Stuffed Pumpkin Recipe
Those of you who are subscribers to Woolgathering might remember my piece in the Fall Issue about stuffed pumpkin. For those of you who aren’t subcribers or don’t remember, the following is an excerpt:
“A few years ago, we heard about stuffing a pumpkin on an NPR piece about Thanksgiving foods. The recipe, French inspired was developed by Dorie Greenspan for Around My French Table. This elegant dish involves scooping out the seeds of a pumpkin and filling it with stale bread, garlic, bacon, gruyere cheese, thyme, nutmeg, and heavy cream, but you can insert whatever ingredients you have in your fridge like other vegetables, greens, sausage, or rice. Once stuffed, you return the top hat of the pumpkin and bake the entire pumpkin until the squash meat is soft. The outside skin gets a deep orange and is soft and pokable. You then scoop out the gooey innards with a metal spoon scraping the insides to retrieve the pumpkin flesh along with the cheese, bacon, and cream.
It’s delicious and comforting yet elegant and special. For those of you preferring savory to sweet, this is a brilliant way to enjoy pumpkin. Furthermore, it’s a dish that encapsulates quite literally the bounty of fall while embodying the spirit of the season so perfectly. At the very least, it’s an alternative way to consume pumpkin in a more elevated way as opposed to the myriads of products that pumpkin has found its way into such as: cereals, coffee, and just about every other processed product on market shelves. But there is something more than a delicious meal, here. There is something magical about a hollow pumpkin, or perhaps more accurately, something magical in its ability to transform into something else. “
This past Saturday, after a day of soccer games in the cold and wind, we warmed up the kitchen, ourselves, and our spirits by stuffing two homegrown pumpkins, plucked from the kids’ fairy garden.

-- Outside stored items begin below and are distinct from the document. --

(** * Q-learning grid world (qgrid.c): shallow embedding and verified properties

    The C program is embedded function by function.  C [int] values are
    integers of [Z] with the 32-bit wrap-around written out, [float] values
    are IEEE-754 binary32 numbers ([spec_float] at precision 24, maximal
    exponent 128), the Q-table buffer is a list of 32-bit patterns (the
    object representation that [fwrite]/[fread] copy), and the two libc
    services the program relies on but does not define ([rand]/[srand] and
    [expf]) are the fields of a class [Libc].  Definitions come first, the
    theorems about them follow. *)

From Stdlib Require Import ZArith Lia Bool SpecFloat.
From Stdlib Require Import Strings.Byte.
From stdpp Require Import base option list gmap strings.

Local Open Scope Z_scope.

(** ** C integers *)

Definition INT_MAX : Z := 2147483647.
Definition INT_MIN : Z := -2147483648.

(** Result of a signed 32-bit operation whose mathematical value is [z]. *)
Definition wrap_int (z : Z) : Z := (z + 2147483648) mod 4294967296 - 2147483648.

Definition is_int (z : Z) : Prop := INT_MIN <= z <= INT_MAX.

Definition MAX_W : Z := 10.
Definition MAX_H : Z := 10.
Definition ACTIONS : Z := 4.

(** ** C floats

    Every operation rounds its result to binary32, which is what the build
    line of the source ([-std=c11], no contraction) gives on a target that
    evaluates [float] expressions in [float]. *)

Definition float : Type := spec_float.

Definition fadd : float -> float -> float := SFadd 24 128.
Definition fsub : float -> float -> float := SFsub 24 128.
Definition fmul : float -> float -> float := SFmul 24 128.
Definition fdiv : float -> float -> float := SFdiv 24 128.
Definition fneg : float -> float := SFopp.
Definition flt : float -> float -> bool := SFltb.
Definition fle : float -> float -> bool := SFleb.
Definition feq : float -> float -> bool := SFeqb.

(** [(float)z] for a C integer [z]: round to nearest, ties to even. *)
Definition float_of_int (z : Z) : float := binary_normalize 24 128 z 0 false.

Definition fzero : float := S754_zero false.
Definition fone : float := S754_finite false 8388608 (-23).

Definition is_nan (x : float) : bool :=
  match x with S754_nan => true | _ => false end.

(** The sign bit of [x] is clear, or [x] is a NaN. *)
Definition sign_clear (x : float) : bool :=
  match x with
  | S754_zero s | S754_infinity s | S754_finite s _ _ => negb s
  | S754_nan => true
  end.

(** [fmaxf]: a NaN argument is treated as missing data; otherwise the
    larger argument (the first one when neither is smaller). *)
Definition fmaxf (x y : float) : float :=
  if is_nan x then y
  else if is_nan y then x
  else if flt x y then y else x.

(** ** The environment *)

Record Env := mkEnv {
  env_w : Z;
  env_h : Z;
  start_x : Z;
  start_y : Z;
  goal_x : Z;
  goal_y : Z;
  walls : list (list Z);
  step_limit : Z;
  step_reward : float;
  goal_reward : float
}.

Record Pos := mkPos { pos_x : Z; pos_y : Z }.

(** [env->walls[y][x]].  The array has [MAX_H] rows of [MAX_W] cells; the
    program only reads it after the bounds test of [env_valid], so a read
    outside the array (which C leaves undefined) is given the value 0. *)
Definition walls_at (env : Env) (y x : Z) : Z :=
  match walls env !! Z.to_nat y with
  | Some row => default 0 (row !! Z.to_nat x)
  | None => 0
  end.

Definition set_wall (y x : nat) (ws : list (list Z)) : list (list Z) :=
  match ws !! y with
  | Some row => <[y := <[x := 1]> row]> ws
  | None => ws
  end.

Definition clamp (v lo hi : Z) : Z :=
  if v <? lo then lo else if v >? hi then hi else v.

Definition state_id (env : Env) (x y : Z) : Z :=
  wrap_int (wrap_int (y * env_w env) + x).

Definition idxQ (env : Env) (s a : Z) : Z :=
  wrap_int (wrap_int (s * ACTIONS) + a).

Definition env_init (w h : Z) : Env :=
  let blank := replicate (Z.to_nat MAX_H) (replicate (Z.to_nat MAX_W) 0) in
  let ws :=
    if (w >=? 5) && (h >=? 5)
    then set_wall 3 1 (set_wall 3 2 (set_wall 2 2 (set_wall 1 2 blank)))
    else blank in
  {| env_w := w; env_h := h;
     start_x := 0; start_y := 0;
     goal_x := wrap_int (w - 1); goal_y := wrap_int (h - 1);
     walls := ws;
     step_limit := wrap_int (wrap_int (w * h) * 4);
     step_reward := fneg fone;
     goal_reward := float_of_int 10 |}.

Definition env_valid (env : Env) (x y : Z) : bool :=
  if (x <? 0) || (x >=? env_w env) || (y <? 0) || (y >=? env_h env) then false
  else if negb (walls_at env y x =? 0) then false
  else true.

(** [env_step]: the returned triple is the new position together with the
    values stored through the [reward] and [done] out-parameters. *)
Definition env_step (env : Env) (s : Pos) (action : Z) : Pos * float * bool :=
  let ns :=
    if action =? 0 then mkPos (pos_x s) (wrap_int (pos_y s - 1))
    else if action =? 1 then mkPos (wrap_int (pos_x s + 1)) (pos_y s)
    else if action =? 2 then mkPos (pos_x s) (wrap_int (pos_y s + 1))
    else if action =? 3 then mkPos (wrap_int (pos_x s - 1)) (pos_y s)
    else s in
  let ns := if negb (env_valid env (pos_x ns) (pos_y ns)) then s else ns in
  let dn := (pos_x ns =? goal_x env) && (pos_y ns =? goal_y env) in
  let r := if dn then goal_reward env else step_reward env in
  (ns, r, dn).

(** The cell an action points at, in the words of the specification. *)
Definition moved_cell (p : Pos) (a : Z) : Pos :=
  if a =? 0 then mkPos (pos_x p) (pos_y p - 1)
  else if a =? 1 then mkPos (pos_x p + 1) (pos_y p)
  else if a =? 2 then mkPos (pos_x p) (pos_y p + 1)
  else mkPos (pos_x p - 1) (pos_y p).

Definition in_bounds (env : Env) (p : Pos) : Prop :=
  0 <= pos_x p < env_w env /\ 0 <= pos_y p < env_h env.

Definition obstacle (env : Env) (p : Pos) : Prop :=
  walls_at env (pos_y p) (pos_x p) <> 0.

Definition goal (env : Env) : Pos := mkPos (goal_x env) (goal_y env).

(** ** Outcomes

    A C function either returns, ends the process through [exit], or reads
    or writes outside an allocated object.  [Fuel] is the only outcome that
    belongs to the model: a loop ran out of its iteration budget. *)

Inductive res (A : Type) : Type :=
| Val (a : A)
| Exit (code : Z)
| Undef
| Fuel.

Arguments Val {A} a.
Arguments Exit {A} code.
Arguments Undef {A}.
Arguments Fuel {A}.

#[global] Instance res_ret : MRet res := fun A a => Val a.

#[global] Instance res_bind : MBind res := fun A B k c =>
  match c with
  | Val a => k a
  | Exit code => Exit code
  | Undef => Undef
  | Fuel => Fuel
  end.

(** ** Object representation of floats and ints *)

Definition sign_bit (s : bool) : Z := if s then 0x80000000 else 0.

(** The binary32 pattern of a float (NaN is stored as the quiet NaN
    [0x7FC00000]; [spec_float] carries no payload). *)
Definition bits_of_float (x : float) : Z :=
  match x with
  | S754_zero s => sign_bit s
  | S754_infinity s => sign_bit s + 0x7F800000
  | S754_nan => 0x7FC00000
  | S754_finite s m e =>
      sign_bit s +
      (if Z.pos m <? 0x800000 then Z.pos m
       else (e + 150) * 0x800000 + (Z.pos m - 0x800000)) mod 0x80000000
  end.

Definition float_of_bits (b : Z) : float :=
  let s := Z.testbit b 31 in
  let ex := Z.land (Z.shiftr b 23) 0xFF in
  let mant := Z.land b 0x7FFFFF in
  if ex =? 0 then
    (if mant =? 0 then S754_zero s else S754_finite s (Z.to_pos mant) (-149))
  else if ex =? 255 then
    (if mant =? 0 then S754_infinity s else S754_nan)
  else S754_finite s (Z.to_pos (mant + 0x800000)) (ex - 150).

This is the actual recipe!
Below, is our interpretation.
The kids planted the pumpkin seeds at the beginning of June. Pat pulled these two from their shriveled vines in the middle of September. They were the first two pumpkins harvested, and we have four more in storage for either pies or more stuffed pumpkin!
We cut the tops off, just as you would to carve a pumpkin. Don’t throw them away! Then, scoop out the seeds. (Keep the seeds, too, if you want to roast them with olive oil salt and spices. )

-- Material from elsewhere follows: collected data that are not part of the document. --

Lemma CutByte_Some sep s b a : CutByte sep s = Some (b, a) → s = b +:+ String sep a ∧ CutByte sep b = None.
Proof.
  revert b. induction s as [|c s IH]; intros b; simpl; [done|].
  case_bool_decide as Hc; [by intros [= <- <-]; subst|].
  destruct (CutByte sep s) as [[b' a']|]; [|done]. intros [= <- <-].
  destruct (IH b' eq_refl) as [-> Hb']. split; [done|]. simpl.
  rewrite bool_decide_eq_false_2 by done. by rewrite Hb'.
Qed.

Lemma CutByte_app sep b a : CutByte sep b = None → CutByte sep (b +:+ String sep a) = Some (b, a).
Proof.
  induction b as [|c b IH]; simpl; intros H.
  - change (CutByte sep (String sep a) = Some ("", a)). simpl. by rewrite bool_decide_eq_true_2.
  - change (CutByte sep (String c (b +:+ String sep a)) = Some (String c b, a)). simpl.
    case_bool_decide; [done|]. destruct (CutByte sep b) as [[]|]; [done|]. by rewrite IH.
Qed.

Lemma CutLastByte_Some sep s b a :
  CutLastByte sep s = Some (b, a) → s = b +:+ String sep a ∧ CutByte sep a = None.
Proof.
  revert b. induction s as [|c s IH]; intros b; simpl; [done|].
  destruct (CutLastByte sep s) as [[b' a']|] eqn:E.
  - intros [= <- <-]. destruct (IH b' eq_refl) as [-> ?]. done.
  - case_bool_decide as Hc; [|done]. intros [= <- <-]. subst. split; [done|].
    clear IH. induction s as [|d s IH]; [done|]. simpl in *.
    destruct (CutLastByte sep s) as [[]|]; [done|]. case_bool_decide; [done|]. by rewrite IH.
Qed.

Lemma CutLastByte_None sep s : CutLastByte sep s = None ↔ CutByte sep s = None.
Proof.
  induction s as [|c s IH]; simpl; [done|].
  destruct (CutLastByte sep s) as [[]|], (CutByte sep s) as [[]|]; case_bool_decide; naive_solver.
Qed.

Lemma CutLastByte_app sep b a : CutByte sep a = None → CutLastByte sep (b +:+ String sep a) = Some (b, a).
Proof.
  intros Ha. induction b as [|c b IH].
  - change (CutLastByte sep (String sep a) = Some ("", a)). simpl.
    apply CutLastByte_None in Ha as ->. by rewrite bool_decide_eq_true_2.
  - change (CutLastByte sep (String c (b +:+ String sep a)) = Some (String c b, a)). simpl. by rewrite IH.
Qed.

(** ** Case *)

Local Open Scope Z_scope.

Definition isASCII (s : string) : bool := all_bytes (λ b, b <? 128)%Z s.

Definition lower_byte (b : Z) : Z := if (65 <=? b) && (b <=? 90) then b + 32 else b.
Definition lower_char (c : ascii) : ascii := of_byte (lower_byte (byte_of c)).

Fixpoint ascii_lower (s : string) : string :=
  match s with "" => "" | String c s' => String (lower_char c) (ascii_lower s') end.

(** What [strings.ToLower] and [strings.EqualFold] do from the first non-ASCII
    byte on: the Unicode case tables. *)
Class GoUnicode := {
  unicode_ToLower : string → string;
  unicode_EqualFold : string → string → bool;
  unicode_TrimSpace : string → string }.

(** An instance that leaves non-ASCII text alone. *)
Definition ascii_only : GoUnicode :=
  {| unicode_ToLower s := s; unicode_EqualFold s t := bool_decide (s = t);
     unicode_TrimSpace s := s |}.

Section Case.
Context `{GoUnicode}.

(** [strings.ToLower(s)] *)
Definition ToLower (s : string) : string :=
  if isASCII s then ascii_lower s else unicode_ToLower s.

(** [strings.EqualFold(s, t)] *)
Fixpoint EqualFold (s t : string) : bool :=
  match s, t with
  | "", "" => true
  | String a s', String b t' =>
      if (128 <=? byte_of a) || (128 <=? byte_of b) then unicode_EqualFold s t
      else (lower_byte (byte_of a) =? lower_byte (byte_of b)) && EqualFold s' t'
  | _, _ => false
  end%Z.

Lemma ToLower_ascii s : isASCII s = true → ToLower s = ascii_lower s.
Proof. unfold ToLower. by intros ->. Qed.

(** On ASCII text, folding equality is equality of the lower-cased strings. *)
Lemma EqualFold_ascii s t : isASCII s = true → isASCII t = true →
  EqualFold s t = bool_decide (ascii_lower s = ascii_lower t).
Proof.
  revert t. induction s as [|a s IH]; intros [|b t]; simpl; try done.
  intros [Ha Hs]%andb_true_iff [Hb Ht]%andb_true_iff.
  apply Z.ltb_lt in Ha, Hb. rewrite !(proj2 (Z.leb_gt _ _)) by done. simpl.
  rewrite (IH t) by done. unfold lower_char.
  assert (∀ c, (0 <= lower_byte (byte_of c) < 256)%Z) as Hr.
  { intros c. pose proof (byte_of_range c). unfold lower_byte.
    destruct (_ && _) eqn:E; go_bools; lia. }
  destruct (_ =? _)%Z eqn:E; simpl; go_bools.
  - rewrite E. apply bool_decide_ext. split; [by intros -> | by intros [= ?]].
  - rewrite bool_decide_eq_false_2; [done|]. intros [= Hc _].
    apply (f_equal byte_of) in Hc. rewrite !byte_of_of_byte in Hc; auto.
Qed.
End Case.

(** ** Trimming *)

(** [strings.TrimRight(s, cutset)] for an ASCII cutset. *)
Fixpoint TrimRight (cut : Z → bool) (s : string) : string :=
  match s with
  | "" => ""
  | String c s' =>
      match TrimRight cut s' with
      | "" => if cut (byte_of c) then "" else String c ""
      | r => String c r
      end
  end.

(** [strings.TrimSpace(s)]: on ASCII text the white space is [\t\n\v\f\r] and blank. *)
Definition is_space (b : Z) : bool := ((9 <=? b) && (b <=? 13)) || (b =? 32).

Fixpoint TrimLeft (cut : Z → bool) (s : string) : string :=
  match s with
  | "" => ""
  | String c s' => if cut (byte_of c) then TrimLeft cut s' else s
  end.

Definition TrimSpace {GU : GoUnicode} (s : string) : string :=
  if isASCII s then TrimRight is_space (TrimLeft is_space s) else unicode_TrimSpace s.

Definition is_crlf (b : Z) : bool := (b =? 13) || (b =? 10).

Lemma TrimRight_spec cut s :
  ∃ t, s = TrimRight cut s +:+ t ∧ all_bytes cut t = true.
Proof.
  induction s as [|c s (t & Hs & Ht)]; [by exists ""|]. simpl.
  destruct (TrimRight cut s) as [|d r] eqn:E.
  - destruct (cut (byte_of c)) eqn:Hc.
    + exists (String c s). split; [done|]. simpl. rewrite Hc. by rewrite Hs.
    + exists s. split; [done|]. by rewrite Hs.
  - exists t. split; [|done]. change (String c s = String c (String d r +:+ t)). by f_equal.
Qed.

(** ** UTF-8 *)

Definition RuneError : Z := 0xFFFD.

Definition cont (b : Z) : bool := (0x80 <=? b) && (b <=? 0xBF).
Definition between (lo hi b : Z) : bool := (lo <=? b) && (b <=? hi).

(** The second byte accepted after a three- or four-byte lead byte. *)
Definition second_ok (b0 b1 : Z) : bool :=
  if b0 =? 0xE0 then between 0xA0 0xBF b1
  else if b0 =? 0xED then between 0x80 0x9F b1
  else if b0 =? 0xF0 then between 0x90 0xBF b1
  else if b0 =? 0xF4 then between 0x80 0x8F b1
  else cont b1.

Once the pumpkins are emptied, season the insides of the pumpkins and the caps with salt and pepper.
-Fresh herbs (We used thyme, garlic chives, and scallions from our garden)

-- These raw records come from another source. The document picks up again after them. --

(* ===== verification/Store.v ===== *)
(** * The store: node, domain, user and delivery-job records

    Models [internal/store/store.go]: the record types, the [Store] interface as
    a class of operations on an abstract state, and the two predicates shared by
    the implementations, [UserMatchesFilters] and [IsValidMetaKey]. *)
From S2P Require Import Prelude GoStrings.
Local Open Scope Z_scope.

(** ** Records *)

Record Node := MkNode {
  ID : string;
  PrivateKeyB64 : string;
  PublicKeyB64 : string }.

Record Domain := MkDomain {
  Name : string;
  NodeID : string;
  IsDefault : bool }.

Record User := MkUser {
  Email : string;
  UType : string;
  UPublicKeyB64 : string;
  Metadata : gmap string string;
  CreatedAt : Time }.

Inductive DeliveryStatus : Set :=
| DeliveryPending | DeliveryDelivered | DeliveryFailed | DeliveryDead.

#[export] Instance DeliveryStatus_eq_dec : EqDecision DeliveryStatus.
Proof. solve_decision. Defined.

Record DeliveryJob := MkJob {
  MessageID : string;
  RecipientID : string;
  EndpointURL : string;
  Status : DeliveryStatus;
  Attempts : Z;
  MaxAttempts : Z;
  LastError : text;
  NextRetryAt : Time;
  DeliveredAt : option Time;
  JCreatedAt : Time;
  JUpdatedAt : Time }.

Definition no_text : text := Text "" [].

Definition job_key (j : DeliveryJob) : string * string := (MessageID j, RecipientID j).

(** [store.User{}] and [store.Domain{}], the zero values. *)
Definition zero_user : User := MkUser "" "" "" ∅ 0.

(** ** Predicates *)

(** Does one filter entry hold of the user? *)
Definition matches_filter (u : User) (k v : string) : bool :=
  if bool_decide (k = "type") then Contains (UType u) v
  else Contains (mget (Metadata u) k) v.

(** [UserMatchesFilters(u, filters)], for an iteration order of the filter map. *)
Definition UserMatchesFilters (o : MapOrder) (u : User) (filters : gmap string string) : bool :=
  forallb (λ kv, matches_filter u kv.1 kv.2) (range o filters).

Definition valid_key_rune (c : Z) : bool :=
  ((97 <=? c) && (c <=? 122)) || ((65 <=? c) && (c <=? 90)) ||
  ((48 <=? c) && (c <=? 57)) || (c =? 95) || (c =? 45).

(** [IsValidMetaKey(k)] *)
Definition IsValidMetaKey (k : string) : bool :=
  negb (bool_decide (k = "")) && forallb valid_key_rune (runes k).

(** ** The [Store] interface

    A store implementation is a state with the operations of the Go interface;
    [now] is what [time.Now().UTC()] returns during the call, [o] the order in
    which the maps are iterated. A failed operation returns the error together
    with the state it leaves. *)
Class StoreOps (S : Type) := {
  SaveNode : Node → S → result unit * S;
  GetNode : string → S → result Node;
  SaveDomain : Domain → S → result unit * S;
  GetDomain : string → S → result Domain;
  GetDefaultDomain : MapOrder → S → result Domain;
  ListDomains : MapOrder → S → result (list Domain);
  CountDomains : S → result Z;
  SaveUser : Time → User → S → result unit * S;
  GetUser : string → S → result User;
  ListUsers : MapOrder → S → result (list User);
  SearchUsers : MapOrder → gmap string string → S → result (list User);
  CountUsers : S → result Z;
  SaveDeliveryJob : Time → DeliveryJob → S → result unit * S;
  UpdateDeliveryJob : Time → DeliveryJob → S → result unit * S;
  GetDeliveryJob : string → string → S → result DeliveryJob;
  ListPendingDeliveryJobs : MapOrder → Time → Z → S → result (list DeliveryJob);
  ListDeliveryJobsByRecipient :
    MapOrder → string → option DeliveryStatus → S → result (list DeliveryJob) }.

Definition ErrNotFound : error := ESentinel ErrStoreNotFound.

(** What the rest of the program relies on: reads find what was saved, and only
    that. [storable] is the metadata the implementation keeps as it is: any map
    in memory, maps of valid UTF-8 text in the SQL stores. *)
Class StoreLaws (S : Type) {SO : StoreOps S} := {
  storable : gmap string string → Prop;
  save_node_get : ∀ n s s', SaveNode n s = (Ok (), s') → PrivateKeyB64 n ≠ "" →
    PublicKeyB64 n ≠ "" → GetNode (ID n) s' = Ok n;
  save_user_get : ∀ now u s s', storable (Metadata u) → SaveUser now u s = (Ok (), s') →
    ∃ created, GetUser (Email u) s' =
      Ok (MkUser (Email u) (UType u) (UPublicKeyB64 u) (Metadata u) created);
  save_user_frame : ∀ now u s s' e, SaveUser now u s = (Ok (), s') → e ≠ Email u →
    GetUser e s' = GetUser e s;
  save_user_domains : ∀ now u s r s', SaveUser now u s = (r, s') →
    ∀ n, GetDomain n s' = GetDomain n s;
  save_user_fails : ∀ now u s e s', SaveUser now u s = (Err e, s') → s' = s;
  save_domain_get : ∀ d s s', SaveDomain d s = (Ok (), s') → GetDomain (Name d) s' = Ok d;
  save_domain_users : ∀ d s r s', SaveDomain d s = (r, s') →
    ∀ e, GetUser e s' = GetUser e s;
  save_domain_fails : ∀ d s e s', SaveDomain d s = (Err e, s') → s' = s;
  save_domain_frame : ∀ d s s' n, SaveDomain d s = (Ok (), s') → n ≠ Name d →
    NodeID <$> (match GetDomain n s' with Ok x => Some x | _ => None end) =
    NodeID <$> (match GetDomain n s with Ok x => Some x | _ => None end);
  get_domain_error : ∀ n s err, GetDomain n s = Err err → err = ErrNotFound }.

(** ** Calls as data

    A call of an interface method, its reply, and the run of a sequence of calls,
    each at its own clock reading. *)
Inductive call : Type :=
| CSaveNode (n : Node) | CGetNode (id : string)
| CSaveDomain (d : Domain) | CGetDomain (name : string)
| CGetDefaultDomain | CListDomains | CCountDomains
| CSaveUser (u : User) | CGetUser (email : string)
| CListUsers | CSearchUsers (filters : gmap string string) | CCountUsers
| CSaveJob (j : DeliveryJob) | CUpdateJob (j : DeliveryJob)
| CGetJob (message recipient : string) | CListPending (before : Time) (limit : Z)
| CListByRecipient (recipient : string) (status : option DeliveryStatus).

Inductive reply : Type :=
| RUnit | RNode (n : Node) | RDomain (d : Domain) | RDomains (l : list Domain)
| RCount (n : Z) | RUser (u : User) | RUsers (l : list User)
| RJob (j : DeliveryJob) | RJobs (l : list DeliveryJob).

Definition result_map {A B} (f : A → B) (r : result A) : result B :=
  match r with Ok a => Ok (f a) | Err e => Err e end.

Definition run_call {S} {SO : StoreOps S} (o : MapOrder) (now : Time) (c : call) (s : S)
    : result reply * S :=
  let wrote (rs : result unit * S) := (result_map (λ _, RUnit) rs.1, rs.2) in
  match c with
  | CSaveNode n => wrote (SaveNode n s)
  | CGetNode id => (result_map RNode (GetNode id s), s)
  | CSaveDomain d => wrote (SaveDomain d s)
  | CGetDomain name => (result_map RDomain (GetDomain name s), s)
  | CGetDefaultDomain => (result_map RDomain (GetDefaultDomain o s), s)
  | CListDomains => (result_map RDomains (ListDomains o s), s)
  | CCountDomains => (result_map RCount (CountDomains s), s)
  | CSaveUser u => wrote (SaveUser now u s)
  | CGetUser email => (result_map RUser (GetUser email s), s)
  | CListUsers => (result_map RUsers (ListUsers o s), s)
  | CSearchUsers filters => (result_map RUsers (SearchUsers o filters s), s)
  | CCountUsers => (result_map RCount (CountUsers s), s)
  | CSaveJob j => wrote (SaveDeliveryJob now j s)
  | CUpdateJob j => wrote (UpdateDeliveryJob now j s)
  | CGetJob message recipient => (result_map RJob (GetDeliveryJob message recipient s), s)
  | CListPending before limit => (result_map RJobs (ListPendingDeliveryJobs o before limit s), s)
  | CListByRecipient recipient status =>
      (result_map RJobs (ListDeliveryJobsByRecipient o recipient status s), s)
  end.

Fixpoint run_calls {S} {SO : StoreOps S} (o : MapOrder) (cs : list (Time * call)) (s : S)
    : list (result reply) * S :=
  match cs with
  | [] => ([], s)
  | (now, c) :: cs' =>
      let '(r, s1) := run_call o now c s in
      let '(rs, s2) := run_calls o cs' s1 in
      (r :: rs, s2)
  end.

(** Two answers a client of the interface cannot tell apart: the same value, or
    two errors of which both or neither are [ErrNotFound]. *)
Definition agree {A} (r1 r2 : result A) : Prop :=
  match r1, r2 with
  | Ok a, Ok b => a = b
  | Err e1, Err e2 => errors_Is e1 ErrStoreNotFound = errors_Is e2 ErrStoreNotFound
  | _, _ => False
  end.

#[export] Instance agree_equiv {A} : Equivalence (@agree A).
Proof.
  split; [intros [a|e]|intros [a|e] [b|f]|intros [a|e] [b|f] [c|g]]; simpl; try done; congruence.
Qed.

(** A write and its repetition on another state agree. *)
Definition agree_write {A S} (x y : result A * S) : Prop := agree x.1 y.1 ∧ x.2 = y.2.

(** ** Lemmas *)

Lemma valid_key_rune_ascii r : 0x80 <= r → valid_key_rune r = false.
Proof.
  intros H. unfold valid_key_rune.
  rewrite !orb_false_iff, !andb_false_iff, !Z.leb_gt, !Z.eqb_neq. lia.
Qed.

(** The rune loop of [IsValidMetaKey] decides a property of the bytes. *)
Lemma IsValidMetaKey_bytes k :
  IsValidMetaKey k = true ↔ k ≠ "" ∧ all_bytes valid_key_rune k = true.
Proof.
  unfold IsValidMetaKey.
  rewrite andb_true_iff, forallb_runes_bytes by apply valid_key_rune_ascii.
  by rewrite negb_true_iff, bool_decide_eq_false.
Qed.

(** Whatever the iteration order, the filters are a conjunction. *)
Lemma UserMatchesFilters_spec o u filters :
  UserMatchesFilters o u filters = true ↔
  ∀ k v, filters !! k = Some v → matches_filter u k v = true.
Proof.
  unfold UserMatchesFilters. rewrite forallb_forall. setoid_rewrite <-list_elem_of_In. split.
  - intros H k v Hk. apply (H (k, v)). by apply (elem_of_range o).
  - intros H [k v] Hkv. apply H. by apply (elem_of_range o) in Hkv.
Qed.

Lemma agree_map {A B} (f : A → B) r1 r2 : agree r1 r2 → agree (result_map f r1) (result_map f r2).
Proof. destruct r1, r2; simpl; naive_solver. Qed.

#[export] Hint Resolve agree_map : postbox.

-Cubed cheese (We used Emmenthal)
-Cubed, dried bread (We used Lithuanian rye)
-Diced garlic (ours game from our garden)
-Bacon cooked crisp and broken into pieces
Mix all of the ingredients together in a large bowl!
Fill each pumpkin as full as possible.
Season heavy cream with nutmeg and pour into the pumpkins, saturating the mixture.
Replace the pumpkin hats and put the pumpkins onto parchment paper. Place into a 350 degree oven and cook for 1 1/2 hours to 2 hours. These only took 1 1/2 hours because they were small.
Remove from the oven when the outside skin is easily piereced with a knife. . .just like cooking squash.
Scoop out the contents while scraping the sides of the pumpkin to get the squash meat. Enjoy!